Listed entries —
**********
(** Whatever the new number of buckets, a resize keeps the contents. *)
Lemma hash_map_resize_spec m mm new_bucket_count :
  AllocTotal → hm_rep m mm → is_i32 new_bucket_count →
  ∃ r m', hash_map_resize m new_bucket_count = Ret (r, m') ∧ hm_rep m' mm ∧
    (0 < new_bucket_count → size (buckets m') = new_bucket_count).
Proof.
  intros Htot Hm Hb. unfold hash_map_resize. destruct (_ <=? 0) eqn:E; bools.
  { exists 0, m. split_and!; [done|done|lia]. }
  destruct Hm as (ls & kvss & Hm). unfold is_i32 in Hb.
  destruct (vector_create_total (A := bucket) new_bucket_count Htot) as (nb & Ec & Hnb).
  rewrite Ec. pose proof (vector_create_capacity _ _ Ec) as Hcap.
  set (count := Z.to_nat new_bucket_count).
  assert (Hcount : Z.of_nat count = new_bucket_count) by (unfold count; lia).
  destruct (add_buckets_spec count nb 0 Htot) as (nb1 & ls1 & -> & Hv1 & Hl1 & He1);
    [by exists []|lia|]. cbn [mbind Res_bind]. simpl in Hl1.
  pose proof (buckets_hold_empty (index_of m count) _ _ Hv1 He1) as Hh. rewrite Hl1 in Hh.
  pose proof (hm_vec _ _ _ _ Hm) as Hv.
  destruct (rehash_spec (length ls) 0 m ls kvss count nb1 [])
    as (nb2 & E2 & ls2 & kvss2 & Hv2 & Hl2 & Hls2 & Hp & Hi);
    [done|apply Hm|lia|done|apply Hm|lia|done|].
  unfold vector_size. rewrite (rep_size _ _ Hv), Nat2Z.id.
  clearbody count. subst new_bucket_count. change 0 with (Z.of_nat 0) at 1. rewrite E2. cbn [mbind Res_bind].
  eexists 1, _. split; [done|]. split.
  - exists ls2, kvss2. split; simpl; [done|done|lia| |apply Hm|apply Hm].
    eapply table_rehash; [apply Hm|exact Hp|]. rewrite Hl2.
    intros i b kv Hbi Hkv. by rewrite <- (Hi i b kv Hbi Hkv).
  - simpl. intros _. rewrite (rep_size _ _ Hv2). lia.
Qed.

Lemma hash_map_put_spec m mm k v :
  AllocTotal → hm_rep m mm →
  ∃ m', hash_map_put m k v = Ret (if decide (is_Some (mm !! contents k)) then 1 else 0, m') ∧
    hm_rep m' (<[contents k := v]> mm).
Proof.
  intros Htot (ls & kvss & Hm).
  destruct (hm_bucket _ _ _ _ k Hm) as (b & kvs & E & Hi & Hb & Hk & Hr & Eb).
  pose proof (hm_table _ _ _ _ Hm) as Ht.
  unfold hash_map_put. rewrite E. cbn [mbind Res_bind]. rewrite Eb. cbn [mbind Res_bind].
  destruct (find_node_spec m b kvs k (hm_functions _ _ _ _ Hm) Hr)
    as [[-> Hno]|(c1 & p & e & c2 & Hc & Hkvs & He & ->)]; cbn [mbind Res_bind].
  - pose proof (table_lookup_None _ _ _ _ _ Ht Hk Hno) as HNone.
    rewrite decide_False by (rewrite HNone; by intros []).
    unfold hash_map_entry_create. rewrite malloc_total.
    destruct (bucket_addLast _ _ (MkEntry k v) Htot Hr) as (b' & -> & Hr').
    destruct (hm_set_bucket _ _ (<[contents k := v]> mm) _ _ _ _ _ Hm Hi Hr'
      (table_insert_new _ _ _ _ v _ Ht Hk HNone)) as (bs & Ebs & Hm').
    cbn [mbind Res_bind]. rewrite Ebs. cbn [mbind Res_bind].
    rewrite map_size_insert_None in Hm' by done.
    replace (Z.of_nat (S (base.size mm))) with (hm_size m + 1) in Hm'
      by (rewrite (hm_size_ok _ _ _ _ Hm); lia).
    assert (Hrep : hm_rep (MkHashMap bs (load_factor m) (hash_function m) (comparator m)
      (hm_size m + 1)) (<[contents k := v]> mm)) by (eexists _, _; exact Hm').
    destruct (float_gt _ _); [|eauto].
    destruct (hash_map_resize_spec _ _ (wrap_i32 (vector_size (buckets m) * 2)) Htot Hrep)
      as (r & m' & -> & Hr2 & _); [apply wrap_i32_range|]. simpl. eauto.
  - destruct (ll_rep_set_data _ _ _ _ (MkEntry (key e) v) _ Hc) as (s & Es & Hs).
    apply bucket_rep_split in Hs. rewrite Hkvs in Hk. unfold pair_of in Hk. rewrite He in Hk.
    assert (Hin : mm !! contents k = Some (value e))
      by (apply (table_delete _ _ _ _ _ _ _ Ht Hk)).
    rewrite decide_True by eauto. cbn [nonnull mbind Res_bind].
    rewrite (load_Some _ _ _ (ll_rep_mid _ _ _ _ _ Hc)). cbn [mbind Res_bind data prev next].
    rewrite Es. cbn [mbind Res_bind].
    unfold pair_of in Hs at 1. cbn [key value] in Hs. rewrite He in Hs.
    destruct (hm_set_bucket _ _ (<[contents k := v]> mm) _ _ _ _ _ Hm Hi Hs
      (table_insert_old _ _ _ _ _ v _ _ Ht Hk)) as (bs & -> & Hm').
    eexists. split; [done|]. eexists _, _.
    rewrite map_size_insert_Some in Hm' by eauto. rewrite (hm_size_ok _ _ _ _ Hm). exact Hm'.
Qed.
**********
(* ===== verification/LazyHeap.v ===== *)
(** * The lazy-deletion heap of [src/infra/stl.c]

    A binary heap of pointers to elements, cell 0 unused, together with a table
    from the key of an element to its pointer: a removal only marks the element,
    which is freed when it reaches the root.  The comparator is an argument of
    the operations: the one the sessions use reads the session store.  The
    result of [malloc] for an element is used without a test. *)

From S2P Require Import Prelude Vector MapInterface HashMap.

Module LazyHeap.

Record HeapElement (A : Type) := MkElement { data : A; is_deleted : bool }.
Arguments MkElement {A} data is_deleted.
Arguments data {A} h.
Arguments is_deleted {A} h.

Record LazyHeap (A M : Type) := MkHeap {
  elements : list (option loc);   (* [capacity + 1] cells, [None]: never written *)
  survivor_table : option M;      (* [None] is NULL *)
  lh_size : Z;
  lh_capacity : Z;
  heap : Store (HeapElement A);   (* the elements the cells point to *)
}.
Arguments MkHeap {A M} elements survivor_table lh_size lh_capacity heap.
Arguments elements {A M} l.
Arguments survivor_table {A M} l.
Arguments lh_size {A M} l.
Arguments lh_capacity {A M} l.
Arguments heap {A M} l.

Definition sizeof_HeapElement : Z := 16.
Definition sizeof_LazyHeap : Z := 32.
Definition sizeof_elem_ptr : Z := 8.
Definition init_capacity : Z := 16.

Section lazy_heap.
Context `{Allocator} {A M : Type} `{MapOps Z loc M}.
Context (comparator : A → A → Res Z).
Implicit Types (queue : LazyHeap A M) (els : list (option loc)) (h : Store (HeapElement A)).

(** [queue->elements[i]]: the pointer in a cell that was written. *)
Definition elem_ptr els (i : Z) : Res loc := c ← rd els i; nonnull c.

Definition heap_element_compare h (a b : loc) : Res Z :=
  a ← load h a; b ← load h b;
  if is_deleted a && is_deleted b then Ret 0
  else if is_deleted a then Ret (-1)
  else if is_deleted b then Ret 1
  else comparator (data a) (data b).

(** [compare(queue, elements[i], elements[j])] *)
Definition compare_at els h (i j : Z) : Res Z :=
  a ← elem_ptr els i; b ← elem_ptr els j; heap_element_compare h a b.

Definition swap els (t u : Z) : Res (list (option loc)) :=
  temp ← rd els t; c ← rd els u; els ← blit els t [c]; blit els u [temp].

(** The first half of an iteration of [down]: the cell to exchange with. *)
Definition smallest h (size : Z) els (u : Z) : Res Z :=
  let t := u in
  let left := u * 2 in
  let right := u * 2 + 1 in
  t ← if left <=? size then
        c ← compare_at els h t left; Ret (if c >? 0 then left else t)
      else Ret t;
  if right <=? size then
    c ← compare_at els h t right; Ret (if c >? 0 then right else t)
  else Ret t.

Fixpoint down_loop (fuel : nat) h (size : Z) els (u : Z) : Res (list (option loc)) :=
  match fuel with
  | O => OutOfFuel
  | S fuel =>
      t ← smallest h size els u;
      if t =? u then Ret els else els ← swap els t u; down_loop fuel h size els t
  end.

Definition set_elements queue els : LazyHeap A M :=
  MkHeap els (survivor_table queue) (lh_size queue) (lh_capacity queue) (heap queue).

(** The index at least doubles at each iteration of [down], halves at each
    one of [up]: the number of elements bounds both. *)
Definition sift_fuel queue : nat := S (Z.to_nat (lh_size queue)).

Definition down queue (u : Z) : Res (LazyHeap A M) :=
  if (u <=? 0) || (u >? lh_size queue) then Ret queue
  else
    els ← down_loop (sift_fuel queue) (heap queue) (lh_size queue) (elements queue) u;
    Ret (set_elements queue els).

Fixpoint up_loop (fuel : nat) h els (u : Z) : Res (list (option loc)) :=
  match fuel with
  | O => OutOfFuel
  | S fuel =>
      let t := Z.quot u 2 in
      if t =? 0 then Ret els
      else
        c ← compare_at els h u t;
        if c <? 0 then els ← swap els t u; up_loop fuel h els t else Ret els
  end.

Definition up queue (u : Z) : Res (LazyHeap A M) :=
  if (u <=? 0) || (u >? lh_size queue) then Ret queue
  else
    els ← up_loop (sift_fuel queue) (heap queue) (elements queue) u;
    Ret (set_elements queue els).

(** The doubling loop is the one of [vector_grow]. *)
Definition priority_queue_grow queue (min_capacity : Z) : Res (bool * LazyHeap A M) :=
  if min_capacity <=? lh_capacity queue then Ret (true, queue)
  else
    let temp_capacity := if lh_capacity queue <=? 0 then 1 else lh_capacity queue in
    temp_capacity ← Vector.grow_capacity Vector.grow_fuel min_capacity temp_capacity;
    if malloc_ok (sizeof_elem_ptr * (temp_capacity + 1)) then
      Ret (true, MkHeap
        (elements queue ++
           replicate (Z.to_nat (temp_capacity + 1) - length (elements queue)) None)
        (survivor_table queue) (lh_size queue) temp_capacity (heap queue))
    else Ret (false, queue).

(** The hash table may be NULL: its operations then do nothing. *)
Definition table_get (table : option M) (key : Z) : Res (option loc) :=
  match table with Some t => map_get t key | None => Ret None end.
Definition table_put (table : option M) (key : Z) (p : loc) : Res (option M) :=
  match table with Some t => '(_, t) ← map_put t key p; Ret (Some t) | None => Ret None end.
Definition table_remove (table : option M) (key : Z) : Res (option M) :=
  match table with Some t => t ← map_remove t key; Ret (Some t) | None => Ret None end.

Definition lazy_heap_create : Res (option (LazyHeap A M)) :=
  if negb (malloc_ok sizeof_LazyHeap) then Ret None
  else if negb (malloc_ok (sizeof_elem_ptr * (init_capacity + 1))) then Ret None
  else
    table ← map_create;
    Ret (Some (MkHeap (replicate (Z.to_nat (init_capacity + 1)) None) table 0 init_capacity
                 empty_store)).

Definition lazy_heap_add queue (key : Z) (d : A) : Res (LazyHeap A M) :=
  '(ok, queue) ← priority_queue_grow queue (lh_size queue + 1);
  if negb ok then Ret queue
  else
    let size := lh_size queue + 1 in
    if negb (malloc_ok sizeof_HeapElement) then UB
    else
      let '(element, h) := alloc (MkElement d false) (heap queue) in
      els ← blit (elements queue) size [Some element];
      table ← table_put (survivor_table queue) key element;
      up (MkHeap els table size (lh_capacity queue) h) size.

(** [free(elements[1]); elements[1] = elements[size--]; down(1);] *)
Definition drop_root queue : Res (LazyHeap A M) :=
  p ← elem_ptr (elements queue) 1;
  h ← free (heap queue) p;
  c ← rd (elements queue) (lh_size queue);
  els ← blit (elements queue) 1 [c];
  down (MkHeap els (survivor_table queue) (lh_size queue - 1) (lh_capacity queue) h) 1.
**********
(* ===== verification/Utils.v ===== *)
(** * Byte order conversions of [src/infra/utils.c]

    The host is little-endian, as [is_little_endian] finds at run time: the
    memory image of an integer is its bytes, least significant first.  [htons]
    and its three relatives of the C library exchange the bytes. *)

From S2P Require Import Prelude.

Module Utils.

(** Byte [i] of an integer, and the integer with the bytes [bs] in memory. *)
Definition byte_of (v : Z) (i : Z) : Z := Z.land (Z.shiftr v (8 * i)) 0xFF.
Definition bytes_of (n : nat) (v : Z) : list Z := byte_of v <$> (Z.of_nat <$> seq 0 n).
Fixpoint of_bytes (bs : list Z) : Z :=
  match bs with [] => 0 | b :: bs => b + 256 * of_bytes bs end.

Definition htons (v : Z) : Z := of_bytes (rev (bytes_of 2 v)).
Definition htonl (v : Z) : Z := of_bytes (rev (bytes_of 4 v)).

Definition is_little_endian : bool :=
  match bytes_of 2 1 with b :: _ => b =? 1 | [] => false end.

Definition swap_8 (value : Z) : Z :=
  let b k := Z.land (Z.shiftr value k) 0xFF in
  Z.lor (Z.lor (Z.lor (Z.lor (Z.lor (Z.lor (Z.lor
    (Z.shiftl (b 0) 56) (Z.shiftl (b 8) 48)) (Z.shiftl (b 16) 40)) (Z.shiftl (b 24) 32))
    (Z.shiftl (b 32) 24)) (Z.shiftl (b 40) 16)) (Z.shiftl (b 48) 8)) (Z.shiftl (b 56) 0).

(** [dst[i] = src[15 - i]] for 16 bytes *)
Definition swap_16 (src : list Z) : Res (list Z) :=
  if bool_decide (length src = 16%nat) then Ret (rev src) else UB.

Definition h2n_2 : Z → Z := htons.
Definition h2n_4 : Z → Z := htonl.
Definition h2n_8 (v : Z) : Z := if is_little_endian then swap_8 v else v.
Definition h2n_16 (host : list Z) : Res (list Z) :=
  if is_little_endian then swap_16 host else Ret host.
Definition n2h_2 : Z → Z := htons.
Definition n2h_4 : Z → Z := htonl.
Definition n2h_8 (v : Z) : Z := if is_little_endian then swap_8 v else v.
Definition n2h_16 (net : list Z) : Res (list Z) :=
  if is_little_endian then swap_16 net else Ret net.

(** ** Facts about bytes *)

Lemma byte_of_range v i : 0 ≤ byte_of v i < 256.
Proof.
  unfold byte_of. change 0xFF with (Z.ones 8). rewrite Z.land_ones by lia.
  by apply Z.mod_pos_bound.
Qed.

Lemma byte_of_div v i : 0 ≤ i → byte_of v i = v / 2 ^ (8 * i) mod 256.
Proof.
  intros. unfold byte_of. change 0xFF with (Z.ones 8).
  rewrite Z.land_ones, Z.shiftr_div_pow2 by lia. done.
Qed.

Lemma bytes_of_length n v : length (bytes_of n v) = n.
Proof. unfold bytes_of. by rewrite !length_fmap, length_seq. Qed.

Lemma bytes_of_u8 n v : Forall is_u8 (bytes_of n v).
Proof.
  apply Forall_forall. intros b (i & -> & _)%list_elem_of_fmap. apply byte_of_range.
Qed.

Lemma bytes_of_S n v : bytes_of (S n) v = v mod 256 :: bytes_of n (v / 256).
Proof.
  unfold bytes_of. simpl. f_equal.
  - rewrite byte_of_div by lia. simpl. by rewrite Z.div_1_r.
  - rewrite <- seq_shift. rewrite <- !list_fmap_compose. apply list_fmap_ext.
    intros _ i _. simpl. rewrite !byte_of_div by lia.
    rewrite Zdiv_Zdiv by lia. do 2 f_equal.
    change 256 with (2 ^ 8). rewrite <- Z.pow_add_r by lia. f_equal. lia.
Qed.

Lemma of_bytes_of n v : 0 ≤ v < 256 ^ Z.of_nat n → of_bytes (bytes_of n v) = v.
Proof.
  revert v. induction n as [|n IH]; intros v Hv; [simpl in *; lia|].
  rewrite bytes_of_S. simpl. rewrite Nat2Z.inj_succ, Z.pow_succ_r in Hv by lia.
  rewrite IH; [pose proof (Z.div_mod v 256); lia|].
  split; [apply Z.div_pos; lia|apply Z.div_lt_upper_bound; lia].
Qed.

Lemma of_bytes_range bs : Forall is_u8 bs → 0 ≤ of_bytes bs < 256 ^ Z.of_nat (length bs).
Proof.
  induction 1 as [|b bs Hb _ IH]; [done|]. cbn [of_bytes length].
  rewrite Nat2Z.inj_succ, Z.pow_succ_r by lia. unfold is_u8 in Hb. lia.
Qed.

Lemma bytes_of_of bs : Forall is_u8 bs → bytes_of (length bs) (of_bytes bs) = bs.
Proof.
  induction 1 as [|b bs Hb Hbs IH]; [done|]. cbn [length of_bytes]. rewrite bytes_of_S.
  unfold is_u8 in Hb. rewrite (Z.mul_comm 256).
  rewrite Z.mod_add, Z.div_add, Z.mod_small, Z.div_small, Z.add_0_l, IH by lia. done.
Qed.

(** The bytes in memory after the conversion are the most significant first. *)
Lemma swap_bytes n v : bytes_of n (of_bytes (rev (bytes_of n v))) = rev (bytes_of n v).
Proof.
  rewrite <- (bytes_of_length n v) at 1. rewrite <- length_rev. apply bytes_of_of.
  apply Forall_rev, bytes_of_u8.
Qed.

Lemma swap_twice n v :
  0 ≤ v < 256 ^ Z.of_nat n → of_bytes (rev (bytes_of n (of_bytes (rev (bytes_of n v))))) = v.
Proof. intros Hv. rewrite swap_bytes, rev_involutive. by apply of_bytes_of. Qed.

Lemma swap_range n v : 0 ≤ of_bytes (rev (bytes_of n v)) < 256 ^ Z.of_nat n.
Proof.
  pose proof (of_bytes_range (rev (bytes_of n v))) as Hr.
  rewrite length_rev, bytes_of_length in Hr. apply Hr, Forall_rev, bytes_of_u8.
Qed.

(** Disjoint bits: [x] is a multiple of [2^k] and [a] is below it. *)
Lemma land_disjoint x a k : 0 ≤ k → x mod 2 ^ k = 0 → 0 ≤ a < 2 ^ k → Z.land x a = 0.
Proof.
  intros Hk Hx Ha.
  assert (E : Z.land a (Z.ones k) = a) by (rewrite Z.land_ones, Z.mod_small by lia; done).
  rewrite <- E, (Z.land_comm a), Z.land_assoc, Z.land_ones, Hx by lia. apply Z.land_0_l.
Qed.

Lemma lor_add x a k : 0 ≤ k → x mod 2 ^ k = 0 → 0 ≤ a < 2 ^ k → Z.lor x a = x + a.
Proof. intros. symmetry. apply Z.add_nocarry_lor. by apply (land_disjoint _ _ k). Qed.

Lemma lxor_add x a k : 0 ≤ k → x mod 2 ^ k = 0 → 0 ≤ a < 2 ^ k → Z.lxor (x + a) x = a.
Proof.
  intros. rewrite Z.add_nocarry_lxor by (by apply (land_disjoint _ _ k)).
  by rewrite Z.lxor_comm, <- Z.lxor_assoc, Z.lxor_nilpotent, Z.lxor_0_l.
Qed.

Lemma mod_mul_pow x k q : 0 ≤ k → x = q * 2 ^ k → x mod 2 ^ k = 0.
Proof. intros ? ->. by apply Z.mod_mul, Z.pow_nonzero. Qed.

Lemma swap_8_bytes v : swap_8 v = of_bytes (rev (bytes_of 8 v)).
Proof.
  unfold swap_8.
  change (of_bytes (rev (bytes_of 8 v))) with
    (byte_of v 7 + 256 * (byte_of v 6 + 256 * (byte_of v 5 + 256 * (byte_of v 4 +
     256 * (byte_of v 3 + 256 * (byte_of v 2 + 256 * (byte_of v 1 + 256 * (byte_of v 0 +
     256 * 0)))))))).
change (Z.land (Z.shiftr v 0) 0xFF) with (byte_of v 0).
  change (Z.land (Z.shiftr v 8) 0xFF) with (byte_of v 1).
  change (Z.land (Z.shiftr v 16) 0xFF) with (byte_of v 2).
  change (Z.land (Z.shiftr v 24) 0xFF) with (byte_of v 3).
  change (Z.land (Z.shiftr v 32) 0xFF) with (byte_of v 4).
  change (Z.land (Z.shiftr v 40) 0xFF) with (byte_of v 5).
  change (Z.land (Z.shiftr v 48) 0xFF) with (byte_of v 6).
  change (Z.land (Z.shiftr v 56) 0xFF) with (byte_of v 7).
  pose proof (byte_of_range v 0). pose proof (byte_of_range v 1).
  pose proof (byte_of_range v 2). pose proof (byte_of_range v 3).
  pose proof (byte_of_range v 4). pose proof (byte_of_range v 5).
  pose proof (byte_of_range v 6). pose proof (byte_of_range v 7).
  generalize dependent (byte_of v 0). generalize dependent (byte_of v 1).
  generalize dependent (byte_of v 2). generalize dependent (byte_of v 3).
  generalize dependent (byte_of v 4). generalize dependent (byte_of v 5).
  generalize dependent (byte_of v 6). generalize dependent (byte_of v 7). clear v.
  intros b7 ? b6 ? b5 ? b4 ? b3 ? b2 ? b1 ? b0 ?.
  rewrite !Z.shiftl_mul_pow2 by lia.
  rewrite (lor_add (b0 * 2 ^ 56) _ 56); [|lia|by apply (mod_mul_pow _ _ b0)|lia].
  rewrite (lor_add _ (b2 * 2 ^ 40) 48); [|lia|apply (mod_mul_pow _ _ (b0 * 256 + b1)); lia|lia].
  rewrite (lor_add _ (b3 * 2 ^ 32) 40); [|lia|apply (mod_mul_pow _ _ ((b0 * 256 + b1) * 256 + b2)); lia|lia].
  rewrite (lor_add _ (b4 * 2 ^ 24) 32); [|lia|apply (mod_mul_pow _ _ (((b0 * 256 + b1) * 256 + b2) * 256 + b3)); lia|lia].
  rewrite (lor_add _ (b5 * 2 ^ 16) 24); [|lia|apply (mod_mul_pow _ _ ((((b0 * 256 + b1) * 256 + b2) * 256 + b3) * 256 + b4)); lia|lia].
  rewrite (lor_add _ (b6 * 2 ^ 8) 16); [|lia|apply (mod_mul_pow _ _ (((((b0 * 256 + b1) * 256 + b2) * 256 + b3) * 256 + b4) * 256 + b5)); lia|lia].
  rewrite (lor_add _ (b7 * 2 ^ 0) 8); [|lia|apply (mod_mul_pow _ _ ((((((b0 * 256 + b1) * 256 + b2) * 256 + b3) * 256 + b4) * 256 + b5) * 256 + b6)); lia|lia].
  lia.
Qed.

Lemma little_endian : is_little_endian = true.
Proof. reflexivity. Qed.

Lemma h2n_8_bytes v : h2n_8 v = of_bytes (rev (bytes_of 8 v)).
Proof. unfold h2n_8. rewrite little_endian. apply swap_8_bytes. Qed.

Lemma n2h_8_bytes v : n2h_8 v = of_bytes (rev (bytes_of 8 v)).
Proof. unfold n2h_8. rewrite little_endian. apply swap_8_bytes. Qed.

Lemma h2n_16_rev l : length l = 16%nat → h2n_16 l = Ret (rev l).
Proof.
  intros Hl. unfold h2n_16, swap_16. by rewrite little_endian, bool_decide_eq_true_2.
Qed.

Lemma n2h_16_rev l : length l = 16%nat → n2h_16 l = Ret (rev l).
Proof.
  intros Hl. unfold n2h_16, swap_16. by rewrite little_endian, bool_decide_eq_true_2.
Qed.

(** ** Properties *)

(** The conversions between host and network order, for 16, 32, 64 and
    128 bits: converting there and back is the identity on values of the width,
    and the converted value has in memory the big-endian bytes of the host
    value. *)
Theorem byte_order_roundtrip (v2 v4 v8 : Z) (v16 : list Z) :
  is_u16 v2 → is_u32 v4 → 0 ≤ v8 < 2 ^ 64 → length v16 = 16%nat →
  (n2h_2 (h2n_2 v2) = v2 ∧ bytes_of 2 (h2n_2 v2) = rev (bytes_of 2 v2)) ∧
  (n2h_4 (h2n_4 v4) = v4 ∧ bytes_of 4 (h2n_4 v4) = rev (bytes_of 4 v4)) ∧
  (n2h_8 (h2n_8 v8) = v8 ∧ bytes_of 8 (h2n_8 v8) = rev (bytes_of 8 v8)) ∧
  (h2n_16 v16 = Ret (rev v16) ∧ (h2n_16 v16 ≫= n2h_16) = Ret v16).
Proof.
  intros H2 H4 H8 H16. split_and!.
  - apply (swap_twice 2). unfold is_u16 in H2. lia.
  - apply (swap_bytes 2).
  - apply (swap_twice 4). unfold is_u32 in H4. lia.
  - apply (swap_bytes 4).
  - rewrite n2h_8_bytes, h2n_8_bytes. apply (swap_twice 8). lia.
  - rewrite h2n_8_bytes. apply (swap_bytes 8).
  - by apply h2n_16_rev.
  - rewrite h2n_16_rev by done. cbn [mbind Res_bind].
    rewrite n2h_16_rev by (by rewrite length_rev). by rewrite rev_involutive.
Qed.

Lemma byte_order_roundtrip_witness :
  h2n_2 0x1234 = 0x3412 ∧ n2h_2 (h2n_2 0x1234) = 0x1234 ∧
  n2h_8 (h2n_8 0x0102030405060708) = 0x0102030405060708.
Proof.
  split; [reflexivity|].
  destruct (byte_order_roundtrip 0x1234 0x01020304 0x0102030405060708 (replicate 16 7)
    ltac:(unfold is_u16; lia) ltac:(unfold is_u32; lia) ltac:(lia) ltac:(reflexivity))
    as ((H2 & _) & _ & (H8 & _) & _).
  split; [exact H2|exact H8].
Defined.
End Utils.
**********
Problem requirements — Retype exactly, and only, the lines above from the one where "Definition table_get (table" occurs up to and including the one where "queue + 1);" occurs.

Your response —
Definition table_get (table : option M) (key : Z) : Res (option loc) :=
  match table with Some t => map_get t key | None => Ret None end.
Definition table_put (table : option M) (key : Z) (p : loc) : Res (option M) :=
  match table with Some t => '(_, t) ← map_put t key p; Ret (Some t) | None => Ret None end.
Definition table_remove (table : option M) (key : Z) : Res (option M) :=
  match table with Some t => t ← map_remove t key; Ret (Some t) | None => Ret None end.

Definition lazy_heap_create : Res (option (LazyHeap A M)) :=
  if negb (malloc_ok sizeof_LazyHeap) then Ret None
  else if negb (malloc_ok (sizeof_elem_ptr * (init_capacity + 1))) then Ret None
  else
    table ← map_create;
    Ret (Some (MkHeap (replicate (Z.to_nat (init_capacity + 1)) None) table 0 init_capacity
                 empty_store)).

Definition lazy_heap_add queue (key : Z) (d : A) : Res (LazyHeap A M) :=
  '(ok, queue) ← priority_queue_grow queue (lh_size queue + 1);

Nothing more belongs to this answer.